WHAT IS BEING ASKED: From the entries below, please output exactly the lines starting at the one containing "invalid_text := Sqlx_Database" and ending at the one containing "- intros t t' [_", both included.

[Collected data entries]
(* ===== verification/PgSamples.v ===== *)
(** * A concrete database

    A JSON encoder that is invertible by construction, a server with
    microsecond times, and a broker over an empty database: the PostgreSQL
    definitions evaluate on it, and their hypotheses hold there together. *)

From S2P Require Import Prelude Std Ids Retry Events Job Lifecycle Commands Ports UseCases Contract.
From S2P Require Import MemDispatcher Postgres PgStore PgDispatcher PgRows PgTx PgAppend PgContract.

Open Scope string_scope.
Open Scope list_scope.
Open Scope Z_scope.

(** ** Values: a JSON value is its code, a positive number *)

Definition pg_externals : Externals.
Proof.
  refine {|
    Value := positive;
    Value_eq_dec := Pos.eq_dec;
    Uuid_to_string := sample_uuid_to_string;
    TimeDelta_from_std := sample_from_std;
    checked_add_signed := sample_checked_add;
  |}; apply sample_externals.
Defined.

#[local] Existing Instance pg_externals.

#[local] Arguments encode : simpl never.
#[local] Arguments decode : simpl never.

(** Records and events as lists of the codes of their fields. *)
Class Coded (A : Type) : Type := {
  fields : A → list positive;
  of_fields : list positive → option A;
  of_fields_fields x : of_fields (fields x) = Some x;
}.

Definition code {A} `{Coded A} (x : A) : positive := encode (fields x).

Definition uncode {A} `{Coded A} (p : positive) : option A := decode p ≫= of_fields.

Lemma uncode_code {A} `{Coded A} (x : A) : uncode (code x) = Some x.
Proof. unfold uncode, code. rewrite decode_encode. simpl. apply of_fields_fields. Qed.

Ltac coded := intros []; cbn; rewrite ?decode_encode, ?uncode_code; reflexivity.

#[local] Instance JobError_coded : Coded JobError.
Proof. refine {|
  fields e := [encode (error_kind e); encode (message e); encode (stacktrace e); encode (retryable e)];
  of_fields l :=
    match l with
    | [a; b; c; d] => a ← decode a; b ← decode b; c ← decode c; d ← decode d; Some (JobError_mk a b c d)
    | _ => None
    end;
|}. coded. Defined.

#[local] Instance RetryPolicy_coded : Coded RetryPolicy.
Proof. refine {|
  fields p := [encode (max_attempts p); encode (base_delay p); encode (max_delay p)];
  of_fields l :=
    match l with
    | [a; b; c] => a ← decode a; b ← decode b; c ← decode c; Some (RetryPolicy_mk a b c)
    | _ => None
    end;
|}. coded. Defined.

Definition reason_code (r : ParkReason) : Z :=
  match r with RetriesExhausted => 0 | NonRetryableError => 1 | ApprovalDenied => 2 end.

Definition of_reason_code (n : Z) : ParkReason :=
  if n =? 0 then RetriesExhausted else if n =? 1 then NonRetryableError else ApprovalDenied.

Definition outcome_code (o : ReportedOutcome) : bool :=
  match o with Reported_Succeeded => true | Reported_Failed => false end.

Definition of_outcome_code (b : bool) : ReportedOutcome :=
  if b then Reported_Succeeded else Reported_Failed.

Definition tag (n : Z) : positive := encode n.

Definition event_fields (ev : JobEvent) : list positive :=
  match ev with
  | E_Enqueued q p pr rp nb =>
      [tag 0; encode (QueueName_as_str q); p; encode (priority_value pr); code rp; encode nb]
  | E_Leased w l t => [tag 1; encode (WorkerId_as_str w); encode (LeaseId_as_uuid l); encode t]
  | E_Started w => [tag 2; encode (WorkerId_as_str w)]
  | E_Succeeded r => [tag 3; encode r]
  | E_Failed e n => [tag 4; code e; encode n]
  | E_LeaseExpired l => [tag 5; encode (LeaseId_as_uuid l)]
  | E_RetryScheduled n t => [tag 6; encode n; encode t]
  | E_Parked r => [tag 7; encode (reason_code r)]
  | E_Cancelled r => [tag 8; encode r]
  | E_LateAckConflict w l o =>
      [tag 9; encode (WorkerId_as_str w); encode (LeaseId_as_uuid l); encode (outcome_code o)]
  | E_Stalled => [tag 10]
  | E_CheckpointRecorded k d => [tag 11; encode k; d]
  | E_SignalReceived n d => [tag 12; encode n; d]
  | E_ApprovalRequested k => [tag 13; encode k]
  | E_ApprovalGranted k a => [tag 14; encode k; encode a]
  | E_ApprovalDenied k a => [tag 15; encode k; encode a]
  | E_Suspended => [tag 16]
  | E_Resumed => [tag 17]
  | E_Repaired p n => [tag 18; encode p; encode n]
  end.

Definition event_of_fields (l : list positive) : option JobEvent :=
  match l with
  | [] => None
  | t :: l =>
      n ← decode (A:=Z) t;
      match n, l with
      | 0, [q; p; pr; rp; nb] => q ← decode q; pr ← decode pr; rp ← uncode rp; nb ← decode nb;
          Some (E_Enqueued (QueueName_mk q) p (Priority_mk pr) rp nb)
      | 1, [w; l; t] => w ← decode w; l ← decode l; t ← decode t;
          Some (E_Leased (WorkerId_mk w) (LeaseId_new l) t)
      | 2, [w] => w ← decode w; Some (E_Started (WorkerId_mk w))
      | 3, [r] => r ← decode r; Some (E_Succeeded r)
      | 4, [e; n] => e ← uncode e; n ← decode n; Some (E_Failed e n)
      | 5, [l] => l ← decode l; Some (E_LeaseExpired (LeaseId_new l))
      | 6, [n; t] => n ← decode n; t ← decode t; Some (E_RetryScheduled n t)
      | 7, [r] => r ← decode r; Some (E_Parked (of_reason_code r))
      | 8, [r] => r ← decode r; Some (E_Cancelled r)
      | 9, [w; l; o] => w ← decode w; l ← decode l; o ← decode o;
          Some (E_LateAckConflict (WorkerId_mk w) (LeaseId_new l) (of_outcome_code o))
      | 10, [] => Some E_Stalled
      | 11, [k; d] => k ← decode k; Some (E_CheckpointRecorded k d)
      | 12, [n; d] => n ← decode n; Some (E_SignalReceived n d)
      | 13, [k] => k ← decode k; Some (E_ApprovalRequested k)
      | 14, [k; a] => k ← decode k; a ← decode a; Some (E_ApprovalGranted k a)
      | 15, [k; a] => k ← decode k; a ← decode a; Some (E_ApprovalDenied k a)
      | 16, [] => Some E_Suspended
      | 17, [] => Some E_Resumed
      | 18, [p; n] => p ← decode p; n ← decode n; Some (E_Repaired p n)
      | _, _ => None
      end
  end.

#[local] Instance JobEvent_coded : Coded JobEvent.
Proof. refine {|
  fields := event_fields;
  of_fields := event_of_fields;
|}.
  intros ev. destruct ev; unfold event_fields, event_of_fields, tag; rewrite decode_encode; cbn;
    rewrite ?decode_encode, ?uncode_code; cbn;
    repeat match goal with
    | x : QueueName |- _ => destruct x | x : WorkerId |- _ => destruct x
    | x : LeaseId |- _ => destruct x | x : Priority |- _ => destruct x
    | x : ParkReason |- _ => destruct x | x : ReportedOutcome |- _ => destruct x
    end; reflexivity.
Defined.

#[local] Instance EventEnvelope_coded : Coded EventEnvelope.
Proof. refine {|
  fields env :=
    [encode (EventId_as_uuid (event_id env)); encode (JobId_as_uuid (stream_id env));
     encode (envelope_version env); encode (recorded_at env);
     encode (CorrelationId_as_uuid (correlation_id env));
     encode (EventId_as_uuid <$> causation_id env); encode (traceparent env);
     encode (schema_version env); code (event env)];
  of_fields l :=
    match l with
    | [a; b; c; d; e; f; g; h; i] =>
        a ← decode a; b ← decode b; c ← decode c; d ← decode d; e ← decode e; f ← decode f;
        g ← decode g; h ← decode h; i ← uncode i;
        Some {| event_id := EventId_new a; stream_id := JobId_new b; envelope_version := c;
                recorded_at := d; correlation_id := CorrelationId_new e;
                causation_id := EventId_new <$> f; traceparent := g; schema_version := h;
                event := i |}
    | _ => None
    end;
|}.
  intros [[] [] ? ? [] [[]|] ? ? ?]; cbn; rewrite ?decode_encode, ?uncode_code; reflexivity.
Defined.

(** ** The server *)

(** The range of TIMESTAMPTZ: from 4713 BC to 294276 AD. *)
Definition TIMESTAMPTZ_MIN : DateTime := -210866803200 * 1000000000.

Definition TIMESTAMPTZ_MAX : DateTime := 9224318016000 * 1000000000.

Definition sample_timestamptz (t : DateTime) : DateTime + SqlxError :=
  if (TIMESTAMPTZ_MIN <=? t) && (t <? TIMESTAMPTZ_MAX) then inl (t / 1000 * 1000)
  else inr (Sqlx_Database "22008" None "timestamp out of range").

Definition of_option {A : Type} (o : option A) : A + string :=
  match o with
  | Some a => inl a
  | None => inr "not this type"
  end.

Definition read_event (v : Value) : JobEvent + string :=
  match uncode v with
  | None => inr "not an event"
  | Some ev => if names_valid ev then inl ev else inr "invalid name"
  end.

Lemma sample_timestamptz_ok t t' :
  sample_timestamptz t = inl t' → TIMESTAMPTZ_MIN ≤ t < TIMESTAMPTZ_MAX ∧ t' = t / 1000 * 1000.
Proof.
  unfold sample_timestamptz. destruct (Z.leb_spec TIMESTAMPTZ_MIN t), (Z.ltb_spec t TIMESTAMPTZ_MAX);
    simpl; naive_solver.
Qed.

Definition sample_postgres : Postgres.
Proof.
  refine {|
    event_to_value ev := inl (code ev : Value);
    event_from_value v := read_event v;
    envelope_to_value env := inl (code env : Value);
    envelope_from_value v := of_option (uncode v);
    jsonb v := inl v;
    timestamptz := sample_timestamptz;
    invalid_text := Sqlx_Database "22021" None "invalid byte sequence";
    negative_limit := Sqlx_Database "2201W" None "LIMIT must not be negative";
    violation_text c := "duplicate key value violates unique constraint " +:+ c;
    names_version_first := false;
    SqlxError_to_string e := match e with Sqlx_Database _ _ t | Sqlx_Other t => t end;
  |}.
  - intros ev v v' ev' [= <-] [= <-]. unfold read_event. rewrite uncode_code.
    destruct (names_valid ev); [|done]. intros [= <-]. apply similar_refl.
  - intros ev v. unfold read_event. destruct (uncode v) as [ev'|]; [|done].
    destruct (names_valid ev') eqn:Hn; [|done]. by intros [= <-].
  - intros env v v' _ _ _. by eexists _, _.
  - done.
  - intros t e. unfold sample_timestamptz. destruct (_ && _); [done|]. intros [= <-]. by intros c x.
  - by intros c x.
  - intros t t' [_ ->]%sample_timestamptz_ok. pose proof (Z.mod_pos_bound t 1000).
    pose proof (Z.div_mod t 1000). lia.
  - intros t1 t2 t1' t2' [_ ->]%sample_timestamptz_ok [_ ->]%sample_timestamptz_ok ?.
    apply Z.mul_le_mono_nonneg_r; [lia|]. by apply Z.div_le_mono.
  - intros t t' [Hr ->]%sample_timestamptz_ok. unfold sample_timestamptz.
    assert (TIMESTAMPTZ_MIN ≤ t / 1000 * 1000 ≤ t) as Hd.
    { split; [|pose proof (Z.mul_div_le t 1000); lia].
      change TIMESTAMPTZ_MIN with (TIMESTAMPTZ_MIN / 1000 * 1000).
      apply Z.mul_le_mono_nonneg_r; [lia|]. apply Z.div_le_mono; lia. }
    destruct (Z.leb_spec TIMESTAMPTZ_MIN (t / 1000 * 1000)); [|lia].
    destruct (Z.ltb_spec (t / 1000 * 1000) TIMESTAMPTZ_MAX); [|lia]. simpl.
    by rewrite Z.div_mul.
Defined.

#[local] Existing Instance sample_postgres.

(** ** The broker *)

(** Ids from an unbounded counter, as version 7 UUIDs are meant to be: never
    the same twice. *)
Record FreshIds : Type := FreshIds_mk { fresh_next : N }.

#[export] Instance FreshIds_IdGenerator : IdGenerator FreshIds := {|
  gen_job_id g := (JobId_new (fresh_next g), FreshIds_mk (fresh_next g + 1));
  gen_event_id g := (EventId_new (fresh_next g), FreshIds_mk (fresh_next g + 1));
  gen_lease_id g := (LeaseId_new (fresh_next g), FreshIds_mk (fresh_next g + 1));
  gen_correlation_id g := (CorrelationId_new (fresh_next g), FreshIds_mk (fresh_next g + 1));
  jitter_seed g := (Z.of_N (fresh_next g), FreshIds_mk (fresh_next g + 1));
|}.

Definition pg_T0 : DateTime := 1700000000 * 1000000000.

Definition PgBroker : Type := PgWorld FreshIds FixedClock.

Definition p0 : PgBroker := PgWorld_mk Db_empty [] (FreshIds_mk 1) (FixedClock_at pg_T0).

Definition pg_q1 : QueueName := QueueName_mk "mail".

Definition pg_wk1 : WorkerId := WorkerId_mk "worker-1".

Definition pg_job1 : EnqueueCommand :=
  {| cmd_queue := pg_q1;
     cmd_payload := (1%positive : Value);
     cmd_priority := Priority_default;
     cmd_retry_policy := RetryPolicy_default;
     cmd_not_before := None;
     cmd_lineage := Lineage_default |}.

Definition p_enqueued : PgBroker := snd (EnqueueJob_execute pg_job1 p0).

Definition p_leased : PgBroker :=
  snd (LeaseNextJob_execute pg_q1 pg_wk1 (Duration_from_secs 30) p_enqueued).

(** ** Its id source and clock *)

#[export] Instance FreshIds_Fresh : FreshIdSource FreshIds.
Proof.
  refine {| spent g u := (u < fresh_next g)%N |}; simpl; intros; [lia..|]. split; lia.
Defined.

Lemma T0_sane (t : DateTime) : TIMESTAMPTZ_MIN ≤ t < TIMESTAMPTZ_MAX → time_ok t.
Proof.
  intros Ht. exists (t / 1000 * 1000). simpl. unfold sample_timestamptz.
  destruct (Z.leb_spec TIMESTAMPTZ_MIN t), (Z.ltb_spec t TIMESTAMPTZ_MAX); simpl; (done || lia).
Qed.

#[export] Instance FixedClock_Sane : SaneClock FixedClock.
Proof.
  refine {| sane c := TIMESTAMPTZ_MIN ≤ fixed_now c < TIMESTAMPTZ_MAX |}.
  intros c Hc. simpl. split; [by apply T0_sane|done].
Defined.

Lemma empty_ok : db_ok Db_empty.
Proof.
  split; simpl; try by intros k [? ?]; try done.
  - split; [by intros k row ?|]. intros u. by intros i row Hi.
  - intros id s Hs. exfalso. unfold db_log in Hs. simpl in Hs. rewrite pg_log_lookup in Hs. by case_decide.
  - intros id _. apply lookup_empty.
  - by intros k1 k2 ob1 ob2 env1 env2 _ Hk.
Qed.

Lemma p0_healthy : pg_healthy p0.
Proof.
  split; [apply empty_ok|done| |by vm_compute].
  intros u (id & s & env & Hs & _). exfalso. unfold db_log in Hs. simpl in Hs. rewrite pg_log_lookup in Hs. by case_decide.
Qed.

(** The column keeps every event whose names and times are valid. *)
Lemma sample_storable ev : names_valid ev = true → times_fit ev → pg_storable ev.
Proof.
  intros Hn Ht. split; [|exact Ht]. exists (code ev), (code ev).
  split; [done|]. split; [done|]. simpl. unfold read_event. by rewrite uncode_code, Hn.
Qed.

OUTPUT OF THE EXERCISE:
    invalid_text := Sqlx_Database "22021" None "invalid byte sequence";
    negative_limit := Sqlx_Database "2201W" None "LIMIT must not be negative";
    violation_text c := "duplicate key value violates unique constraint " +:+ c;
    names_version_first := false;
    SqlxError_to_string e := match e with Sqlx_Database _ _ t | Sqlx_Other t => t end;
  |}.
  - intros ev v v' ev' [= <-] [= <-]. unfold read_event. rewrite uncode_code.
    destruct (names_valid ev); [|done]. intros [= <-]. apply similar_refl.
  - intros ev v. unfold read_event. destruct (uncode v) as [ev'|]; [|done].
    destruct (names_valid ev') eqn:Hn; [|done]. by intros [= <-].
  - intros env v v' _ _ _. by eexists _, _.
  - done.
  - intros t e. unfold sample_timestamptz. destruct (_ && _); [done|]. intros [= <-]. by intros c x.
  - by intros c x.
  - intros t t' [_ ->]%sample_timestamptz_ok. pose proof (Z.mod_pos_bound t 1000).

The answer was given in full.